## [THE PROBLEM]
Where the listing below has a line containing "q = (None, q)", output that line and all lines after it, verbatim, and no others.

## [PROVIDED DATA]
(* ===== verification/Bufq.v ===== *)
(** * Buffer queues

    Model of the message queues of [include/sys/os7/bufq.h]: the receive,
    transmission and retransmission buffers of a signalling link are such
    queues.  A message is a chain of data blocks ([b_cont]), a queue the list
    of its messages in the order of their [b_next] links, with the two counters
    the code keeps beside the links.  The spin lock is not modelled: every
    operation is one atomic step. *)
From S2P Require Import Prelude.

(** ** Messages *)

(** A message block chain.  [m_id] is the address of the first block,
    [m_blks] the bytes between [b_rptr] and [b_wptr] of each block. *)
Record mblk := Mblk { m_id : Z; m_blks : list (list Z) }.
#[export] Instance eta_mblk : Eta mblk := fun r => Mblk r.(m_id) r.(m_blks).
#[export] Instance set_m_id : Setter m_id := ltac:(mk_setter).
#[export] Instance set_m_blks : Setter m_blks := ltac:(mk_setter).
#[export] Instance mblk_eq_dec : EqDecision mblk.
Proof. solve_decision. Defined.

Definition blen (b : list Z) : Z := Z.of_nat (length b).

(** [msgdsize] of a message of data blocks. *)
Fixpoint blks_size (l : list (list Z)) : Z :=
  match l with [] => 0 | b :: l => blen b + blks_size l end.
Definition msgsize (m : mblk) : Z := blks_size m.(m_blks).

(** The bytes of a message, its blocks concatenated. *)
Definition m_data (m : mblk) : list Z := concat m.(m_blks).

(** ** Queues *)

Record bufq := Bufq { q_list : list mblk; q_msgs : Z; q_count : Z }.
#[export] Instance eta_bufq : Eta bufq := fun r => Bufq r.(q_list) r.(q_msgs) r.(q_count).
#[export] Instance set_q_list : Setter q_list := ltac:(mk_setter).
#[export] Instance set_q_msgs : Setter q_msgs := ltac:(mk_setter).
#[export] Instance set_q_count : Setter q_count := ltac:(mk_setter).

Definition bufq_init : bufq := Bufq [] 0 0.
Definition bufq_length (q : bufq) : Z := q.(q_msgs).
Definition bufq_size (q : bufq) : Z := q.(q_count).
Definition bufq_head (q : bufq) : option mblk := head q.(q_list).
Definition bufq_tail (q : bufq) : option mblk := list.last q.(q_list).

(** The loops of [__bufq_add] and [__bufq_sub] over the blocks of a message. *)
Fixpoint count_add (md : list (list Z)) (c : Z) : Z :=
  match md with
  | [] => c
  | b :: md => count_add md (if 0 <? blen b then c + blen b else c)
  end.
Fixpoint count_sub (md : list (list Z)) (c : Z) : Z :=
  match md with
  | [] => c
  | b :: md =>
      count_sub md (if 0 <? blen b then (if blen b <=? c then c - blen b else 0) else c)
  end.

(** The counters once a message is linked in, or unlinked. *)
Definition __bufq_add (mp : mblk) (q : bufq) : bufq :=
  let q := q <| q_msgs := q.(q_msgs) + 1 |> in
  q <| q_count := count_add mp.(m_blks) q.(q_count) |>.
Definition __bufq_sub (mp : mblk) (q : bufq) : bufq :=
  let q := q <| q_count := count_sub mp.(m_blks) q.(q_count) |> in
  let q := q <| q_msgs := q.(q_msgs) - 1 |> in
  if q.(q_msgs) =? 0 then q <| q_count := 0 |> else q.

Definition __bufq_queue (q : bufq) (mp : mblk) : bufq :=
  __bufq_add mp (q <| q_list := q.(q_list) ++ [mp] |>).
Definition bufq_queue (q : bufq) (mp : mblk) : bufq := __bufq_queue q mp.
Definition bufq_queue_head (q : bufq) (mp : mblk) : bufq :=
  __bufq_add mp (q <| q_list := mp :: q.(q_list) |>).

(** Insertion before, and after, the message at address [i]. *)
Fixpoint list_insert_before (i : Z) (np : mblk) (l : list mblk) : list mblk :=
  match l with
  | [] => []
  | m :: l => if m.(m_id) =? i then np :: m :: l else m :: list_insert_before i np l
  end.
Fixpoint list_insert_after (i : Z) (np : mblk) (l : list mblk) : list mblk :=
  match l with
  | [] => []
  | m :: l => if m.(m_id) =? i then m :: np :: l else m :: list_insert_after i np l
  end.
Definition bufq_insert (q : bufq) (i : Z) (np : mblk) : bufq :=
  __bufq_add np (q <| q_list := list_insert_before i np q.(q_list) |>).
Definition bufq_append (q : bufq) (i : Z) (np : mblk) : bufq :=
  __bufq_add np (q <| q_list := list_insert_after i np q.(q_list) |>).

Definition __bufq_dequeue (q : bufq) : option mblk * bufq :=
  match q.(q_list) with
  | [] => (None, q)
  | mp :: l => (Some mp, __bufq_sub mp (q <| q_list := l |>))
  end.
Definition bufq_dequeue (q : bufq) : option mblk * bufq := __bufq_dequeue q.

Definition __bufq_dequeue_tail (q : bufq) : option mblk * bufq :=
  match list.last q.(q_list) with
  | None => (None, q)
  | Some mp => (Some mp, __bufq_sub mp (q <| q_list := removelast q.(q_list) |>))
  end.
Definition bufq_dequeue_tail (q : bufq) : option mblk * bufq := __bufq_dequeue_tail q.

(** [__bufq_unlink] of the message at address [i]; [None] is the [swerr()] exit
    for a message that is on no queue. *)
Definition list_find_id (i : Z) (l : list mblk) : option mblk :=
  List.find (fun m => m.(m_id) =? i) l.
Fixpoint list_remove_id (i : Z) (l : list mblk) : list mblk :=
  match l with
  | [] => []
  | m :: l => if m.(m_id) =? i then l else m :: list_remove_id i l
  end.
Definition __bufq_unlink (q : bufq) (i : Z) : option mblk * bufq :=
  match list_find_id i q.(q_list) with
  | None => (None, q)
  | Some mp => (Some mp, __bufq_sub mp (q <| q_list := list_remove_id i q.(q_list) |>))
  end.
Definition bufq_unlink (q : bufq) (i : Z) : bufq := (__bufq_unlink q i).2.

(** The splicing loops; the fuel is the number of messages to move. *)
Fixpoint splice_head_loop (fuel : nat) (q1 q2 : bufq) : bufq * bufq :=
  match fuel with
  | O => (q1, q2)
  | S fuel =>
      match bufq_dequeue_tail q2 with
      | (Some mp, q2) => splice_head_loop fuel (bufq_queue_head q1 mp) q2
      | (None, q2) => (q1, q2)
      end
  end.
Definition bufq_splice_head (q1 q2 : bufq) : bufq * bufq :=
  splice_head_loop (length q2.(q_list)) q1 q2.
Fixpoint splice_tail_loop (fuel : nat) (q1 q2 : bufq) : bufq * bufq :=
  match fuel with
  | O => (q1, q2)
  | S fuel =>
      match bufq_dequeue q2 with
      | (Some mp, q2) => splice_tail_loop fuel (bufq_queue q1 mp) q2
      | (None, q2) => (q1, q2)
      end
  end.
Definition bufq_splice_tail (q1 q2 : bufq) : bufq * bufq :=
  splice_tail_loop (length q2.(q_list)) q1 q2.

Definition bufq_freehead (q : bufq) : bufq := (__bufq_dequeue q).2.
Fixpoint purge_loop (fuel : nat) (q : bufq) : bufq :=
  match fuel with
  | O => q
  | S fuel =>
      match q.(q_list) with
      | [] => q
      | _ :: _ => purge_loop fuel (__bufq_dequeue q).2
      end
  end.
Definition bufq_purge (q : bufq) : bufq := purge_loop (length q.(q_list)) q.

(** [__bufq_supply]: each block of the chain is emptied and queued, while the
    rest of the chain still hangs on its [b_cont]. *)
Fixpoint supply_loop (i : Z) (md : list (list Z)) (q : bufq) : bufq :=
  match md with
  | [] => q
  | _ :: rest =>
      let q := __bufq_queue q (Mblk i ([] :: rest)) in
      (* unlinkb *)
      let q := q <| q_list := removelast q.(q_list) ++ [Mblk i [[]]] |> in
      supply_loop (i + 1) rest q
  end.
Definition __bufq_supply (q : bufq) (mp : mblk) : bufq := supply_loop mp.(m_id) mp.(m_blks) q.
Definition bufq_supply (q : bufq) (mp : mblk) : bufq := __bufq_supply q mp.
Definition bufq_resupply (q : bufq) (mp : mblk) (maxsize maxcount : Z) : option mblk * bufq :=
  if (maxcount <? bufq_length q) || (maxsize <? bufq_size q) then (Some mp, q)
  else (None, __bufq_supply q mp).

(** [b_next] of the message at address [i], and a write to its blocks in place
    (through the message itself or through a [dupmsg] that shares them). *)
Fixpoint list_next_id (i : Z) (l : list mblk) : option mblk :=
  match l with
  | [] => None
  | m :: l => if m.(m_id) =? i then head l else list_next_id i l
  end.
Definition bufq_next (q : bufq) (i : Z) : option mblk := list_next_id i q.(q_list).
Definition bufq_poke (q : bufq) (i : Z) (f : list (list Z) → list (list Z)) : bufq :=
  q <| q_list := (fun m => if m.(m_id) =? i then m <| m_blks := f m.(m_blks) |> else m)
                   <$> q.(q_list) |>.

(** ** The counters *)

(** The counters of a queue are those of its messages. *)
Definition list_size (l : list mblk) : Z := foldr (fun m n => msgsize m + n) 0 l.
Definition bufq_ok (q : bufq) : Prop :=
  q.(q_msgs) = Z.of_nat (length q.(q_list)) ∧ q.(q_count) = list_size q.(q_list).

Lemma blen_nonneg b : 0 <= blen b.
Proof. unfold blen. lia. Qed.
Lemma blks_size_nonneg l : 0 <= blks_size l.
Proof. induction l as [|b l IH]; cbn [blks_size]; [lia|]. pose proof (blen_nonneg b). lia. Qed.
Lemma msgsize_nonneg m : 0 <= msgsize m.
Proof. apply blks_size_nonneg. Qed.
Lemma list_size_cons m l : list_size (m :: l) = msgsize m + list_size l.
Proof. done. Qed.
Lemma list_size_nonneg l : 0 <= list_size l.
Proof.
  induction l as [|m l IH]; [done|]. rewrite list_size_cons. pose proof (msgsize_nonneg m). lia.
Qed.
Lemma list_size_app l k : list_size (l ++ k) = list_size l + list_size k.
Proof.
  induction l as [|m l IH]; cbn [app]; [done|]. rewrite !list_size_cons, IH. lia.
Qed.

Lemma count_add_size md c : count_add md c = c + blks_size md.
Proof.
  revert c; induction md as [|b md IH]; intros c; cbn [count_add blks_size]; [lia|].
  rewrite IH. pose proof (blen_nonneg b). destruct (Z.ltb_spec 0 (blen b)); lia.
Qed.
Lemma count_sub_size md c : blks_size md <= c → count_sub md c = c - blks_size md.
Proof.
  revert c; induction md as [|b md IH]; intros c; cbn [count_sub blks_size]; [lia|].
  intros H. pose proof (blen_nonneg b). pose proof (blks_size_nonneg md).
  rewrite IH; destruct (Z.ltb_spec 0 (blen b)), (Z.leb_spec (blen b) c); lia.
Qed.
(** Linking a message in keeps the counters right, wherever it goes. *)
Lemma bufq_add_ok q l mp :
  q.(q_msgs) + 1 = Z.of_nat (length l) → q.(q_count) + msgsize mp = list_size l →
  bufq_ok (__bufq_add mp (q <| q_list := l |>)).
Proof.
  intros H1 H2. unfold __bufq_add. cbv zeta. split; upd; [done|].
  rewrite count_add_size. exact H2.
Qed.
Lemma bufq_sub_ok q l mp :
  q.(q_msgs) = Z.of_nat (length l) + 1 → q.(q_count) = list_size l + msgsize mp →
  bufq_ok (__bufq_sub mp (q <| q_list := l |>)) ∧
  (__bufq_sub mp (q <| q_list := l |>)).(q_list) = l.
Proof.
  intros H1 H2. pose proof (list_size_nonneg l). unfold msgsize in *.
  unfold __bufq_sub. cbv zeta. upd. rewrite count_sub_size by lia.
  destruct (Z.eqb_spec (q_msgs q - 1) 0); (split; [split|]); upd; try done; try lia.
  destruct l; [done|cbn in *; lia].
Qed.

Lemma bufq_queue_ok q mp :
  bufq_ok q → bufq_ok (bufq_queue q mp) ∧ (bufq_queue q mp).(q_list) = q.(q_list) ++ [mp].
Proof.
  intros [H1 H2]. split; [|done].
  apply bufq_add_ok; rewrite ?length_app, ?list_size_app, ?list_size_cons; cbn; lia.
Qed.
Lemma bufq_queue_head_ok q mp :
  bufq_ok q → bufq_ok (bufq_queue_head q mp) ∧ (bufq_queue_head q mp).(q_list) = mp :: q.(q_list).
Proof.
  intros [H1 H2]. split; [|done]. apply bufq_add_ok; rewrite ?list_size_cons; cbn [length]; lia.
Qed.
Lemma bufq_dequeue_ok q :
  bufq_ok q →
  match q.(q_list) with
  | [] => bufq_dequeue q = (None, q)
  | mp :: l => ∃ q', bufq_dequeue q = (Some mp, q') ∧ bufq_ok q' ∧ q'.(q_list) = l
  end.
Proof.
  intros [H1 H2]. unfold bufq_dequeue, __bufq_dequeue. destruct (q_list q) as [|mp l] eqn:E; [done|].
  eexists. split; [reflexivity|]. apply bufq_sub_ok; [rewrite H1|rewrite H2, list_size_cons]; cbn [length]; lia.
Qed.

## [EXERCISE RESPONSE]
  | [] => bufq_dequeue q = (None, q)
  | mp :: l => ∃ q', bufq_dequeue q = (Some mp, q') ∧ bufq_ok q' ∧ q'.(q_list) = l
  end.
Proof.
  intros [H1 H2]. unfold bufq_dequeue, __bufq_dequeue. destruct (q_list q) as [|mp l] eqn:E; [done|].
  eexists. split; [reflexivity|]. apply bufq_sub_ok; [rewrite H1|rewrite H2, list_size_cons]; cbn [length]; lia.
Qed.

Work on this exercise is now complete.